Mas tanto as mais tranquilas quanto as mais absurdas dessas reclamações vieram do mesmo artigo, de Dustin Rowles, no Pajiba, um dos meus sites favoritos sobre cultura pop. Por um lado, Rowles admite que a receita trazida por Sandler permitiu que a Netflix pudesse investir pesado em todo o tipo de outras produções mais sérias. Ele cita filmes independentes como “Já Não Me Sinto Em Casa Nesse Mundo” e “Beasts of No Nation”, entre outros, como indicativo do bom trabalho que Sandler acabou financiando indiretamente. Por outro, porém, Sandler é acusado de ter culpa no cartório por nada menos do que a eleição de Donald Trump.

Sério.

“[O problema] não é necessariamente que os republicanos passem muito tempo vendo filmes do Adam Sandler”, escreveu Rowles. “Acontece que 92 milhões de pessoas não votaram em 2016 porque estavam ocupadas demais vendo essas p--- desses filmes do Adam Sandler. O mundo está pegando fogo, mas os brancos da maioria silenciosa estarão muito ocupados vendo ‘Esposa de Mentirinha’ para se dar conta”. Bem, é uma teoria.

Mas, falando sério, Rowles destaca alguns dos motivos pelos quais os cinéfilos deveriam ficar animados pelos esforços da Netflix de dar mais Sandler às massas: Eles “estão, pelo menos, ajudando a bancar os filmes e séries de televisão que são melhores, mas menos populares”. Não tem nada de errado nisso.

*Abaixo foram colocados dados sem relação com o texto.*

Definition with_initial (h : ReceivedPacketHandler) (t : option receivedPacketTracker) : ReceivedPacketHandler :=
  {| initialPackets := t; handshakePackets := handshakePackets h; appDataPackets := appDataPackets h;
     lowest1RTTPacket := lowest1RTTPacket h |}.
Definition with_handshake (h : ReceivedPacketHandler) (t : option receivedPacketTracker) : ReceivedPacketHandler :=
  {| initialPackets := initialPackets h; handshakePackets := t; appDataPackets := appDataPackets h;
     lowest1RTTPacket := lowest1RTTPacket h |}.
Definition with_appData (h : ReceivedPacketHandler) (t : appDataReceivedPacketTracker) (lowest : Z) : ReceivedPacketHandler :=
  {| initialPackets := initialPackets h; handshakePackets := handshakePackets h; appDataPackets := t;
     lowest1RTTPacket := lowest |}.

(** The error is the call's result, beside the handler as it is afterwards. *)
Definition ReceivedPacket (h : ReceivedPacketHandler) (pn : Z) (ecn : ECN) (encLevel : EncryptionLevel)
    (rcvTime : Z) (ackEliciting : bool) : outcome (ReceivedPacketHandler * outcome unit) :=
  match encLevel with
  | EncryptionInitial =>
      match initialPackets h with
      | None => Panic
      | Some t =>
          let '(t, r) := tracker.ReceivedPacket t pn ecn ackEliciting in Ret (with_initial h (Some t), r)
      end
  | EncryptionHandshake =>
      match handshakePackets h with
      | None => Ret (h, Ret tt)
      | Some t =>
          let '(t, r) := tracker.ReceivedPacket t pn ecn ackEliciting in Ret (with_handshake h (Some t), r)
      end
  | Encryption0RTT =>
      if negb (lowest1RTTPacket h =? InvalidPacketNumber) && (lowest1RTTPacket h <? pn) then
        Ret (h, Err (Errorf "received packet number %d on a 0-RTT packet after receiving %d on a 1-RTT packet"
                       [pretty pn; pretty (lowest1RTTPacket h)]))
      else
        let! '(t, r) := appData.ReceivedPacket (appDataPackets h) pn ecn rcvTime ackEliciting in
        Ret (with_appData h t (lowest1RTTPacket h), r)
  | Encryption1RTT =>
      let lowest := if (lowest1RTTPacket h =? InvalidPacketNumber) || (pn <? lowest1RTTPacket h)
                    then pn else lowest1RTTPacket h in
      let! '(t, r) := appData.ReceivedPacket (appDataPackets h) pn ecn rcvTime ackEliciting in
      Ret (with_appData h t lowest, r)
  end.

Colegas cinéfilos, parem de rir da Netflix e seus usuários. Eles cumprem um serviço público valioso ao descontaminarem o nosso ecossistema midiático e permitirem que permaneçamos confortáveis dentro das nossas bolhas

Há um outro motivo ainda para os sommeliers de cinema deixarem de lado o seu desdém por um minuto e comemorarem que a Netflix tenha se tornado o lar de Sandler e seus amigos: Isso significa que nunca mais seremos forçados a ver qualquer coisa do Adam Sandler por acidente.

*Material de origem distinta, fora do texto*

(** C19. From arrival to the peer: when a frame was handed out and truncated
    to any size, and still carries timestamps, it is written without a panic
    as the extended frame, and what the peer decodes are arrival times of
    packets that were received, on the receiver's clock, among the most
    recent ones up to the negotiated limit, each of a packet this very frame
    acknowledges. *)
Theorem arrival_times_reach_peer ps ws ss h now onlyIfQueued h1 f maxSize h2 f' b rest :
  reach ps ws ss h -> is_time now ->
  appData.GetAckFrame h now onlyIfQueued = Ret (h1, Some f) ->
  appData.TruncateLast h1 maxSize = Ret h2 -> lastAck (base h2) = Some f' -> ReceiveTimestamps f' <> [] ->
  exists ranges stamps ecn decoded,
    Ack.Append f' b = Ret (b ++ [64; 176] ++ ranges ++ stamps ++ ecn) /\
    decode_stamps (stamps ++ ecn ++ rest) = Ret (decoded, ecn ++ rest) /\ decoded <> [] /\
    forall s, s ∈ decoded ->
      s ∈ recent (Z.to_nat (timestampLimit h)) ss /\ acked (Packet s) (AckRanges f') /\
      exists pn t, (pn, t) ∈ ps /\ s = appData.stamp_of h pn t.
Proof.
  intros Hr Hnow E ET El Hne. pose proof (reach_inv _ _ _ _ Hr) as Hi.
  pose proof (GetAckFrame_spec _ _ _ _ _ onlyIfQueued Hi Hnow) as Hs. destruct ws as [|w ws]; [congruence|].
  destruct (onlyIfQueued && negb (ackQueued h) && _); [congruence|].
  destruct Hs as (f0 & E' & Hf & Hack & Hsub & Hin). rewrite E in E'. injection E' as -> ->.
  destruct (TruncateLast_spec (appData.with_ack_state (appData.with_base h (tracker.with_lastAck (base h) f0 false)) false 0 0)
    f0 maxSize Hf eq_refl) as (f2 & Hv2 & E2 & k & Hk & Hranges).
  rewrite ET in E2. injection E2 as ->. injection El as ->. specialize (Hranges Hne).
  destruct Hf as (_ & Hst & Hlen).
  assert (valid_stamps (ReceiveTimestamps f')) as Hst'.
  { rewrite Hk. rewrite <- (take_drop k (ReceiveTimestamps f0)) in Hst. by apply stamps_below_app in Hst as [? _]. }
  assert (len (ReceiveTimestamps f') < 2 ^ 62) as Hlen' by (rewrite Hk; unfold len in *; rewrite length_take; lia).
  destruct (frame_written f' b) as [Ha _]; [done|]. unfold frame_bytes in Ha.
  destruct (ReceiveTimestamps f') as [|s0 ts] eqn:Ets; [done|].
  exists (put (ack_fields (Ack.normal_of f'))), (put (stamp_fields (s0 :: ts))),
    (if Ack.hasECN f' then [FrameTypeAckECN] ++ put (ack_fields f') else []), (s0 :: ts).
  split; [exact Ha|]. split; [by apply decode_stamp_fields|]. split; [done|]. intros s Hin'.
  assert (s ∈ ReceiveTimestamps f0) as Hs0 by (rewrite <- (take_drop k (ReceiveTimestamps f0)), <- Hk; apply elem_of_app; by left).
  pose proof (elem_of_submseteq _ _ _ Hs0 Hsub) as Hrec. split; [done|]. split.
  - rewrite Hranges. rewrite Forall_forall in Hin. by apply Hin.
  - apply (i_stamped _ _ _ _ (proj1 Hi)). apply (elem_of_submseteq _ _ _ Hrec), recent_submseteq.
Qed.

Definition demo_handed : appDataReceivedPacketTracker * AckFrame :=
  match appData.GetAckFrame demo_second 4000000 true with
  | Ret (h, Some f) => (h, f)
  | _ => (demo_second, empty_frame)
  end.
Definition demo_truncated : appDataReceivedPacketTracker :=
  match appData.TruncateLast demo_handed.1 1200 with Ret h => h | _ => demo_second end.
Definition demo_sent : AckFrame := default empty_frame (lastAck (base demo_truncated)).

Lemma arrival_times_reach_peer_witness : exists ranges stamps ecn decoded,
  Ack.Append demo_sent [] = Ret ([64; 176] ++ ranges ++ stamps ++ ecn) /\
  decode_stamps (stamps ++ ecn ++ [1]) = Ret (decoded, ecn ++ [1]) /\ decoded <> [].
Proof.
  destruct (arrival_times_reach_peer _ _ _ demo_second 4000000 true demo_handed.1 demo_handed.2 1200 demo_truncated
    demo_sent [] [1] demo_second_reach) as (r & s & e & d & H1 & H2 & H3 & _).
  - done.
  - vm_compute. reflexivity.
  - vm_compute. reflexivity.
  - vm_compute. reflexivity.
  - vm_compute. discriminate.
  - exists r, s, e, d. split; [exact H1|]. split; [exact H2 | exact H3].
Defined.

(** When more than 64 ranges are received, the lowest is forgotten, and with
    it that its packets were there: a copy of packet 0 is then no duplicate
    any more, and is recorded as new again. *)
Definition many_gaps : receivedPacketHistory :=
  foldl (fun h i => (history.ReceivedPacket h (2 * i)).1) history.newReceivedPacketHistory (seqZ 0 65).

Lemma forgotten_packet_accepted_again :
  history.IsPotentiallyDuplicate many_gaps 0 = false /\
  (history.ReceivedPacket many_gaps 0).2 = true.
Proof. split; vm_compute; reflexivity. Qed.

A pior parte do lançamento de qualquer filme ruim feito por um grande estúdio não é necessariamente ser obrigado a assisti-lo para fazer resenha. Não, o aspecto mais aterrorizante é a onipresença das campanhas de publicidade – trailers, propagandas na TV, outdoors, anúncios em revistas, e assim por diante. É impossível evitar ter contato com um filme desse porte quando ele é lançado nos cinemas, porque eles – os gênios malignos do marketing – não deixam. Você acaba absorvendo por osmose.

Eu não sou, de forma alguma, um desses que perdem tempo destilando ódio contra Sandler, mas também não sou fã do seu trabalho mais recente. Mesmo assim, eu sei de cor 80% do enredo de “Gente Grande” e “Gente Grande 2”, apesar de nunca ter visto de propósito nem um único segundo de nenhum dos filmes. Porém, se o trabalho dele estiver relegado à Netflix, esse perigo desaparece. As nossas preciosas pupilas manterão sua pureza para sempre agora.

Por isso, eu lhes peço, colegas cinéfilos, que parem de rir da Netflix e seus usuários. Eles cumprem um serviço público valioso ao descontaminarem o nosso ecossistema midiático e permitirem que permaneçamos confortáveis dentro das nossas bolhas.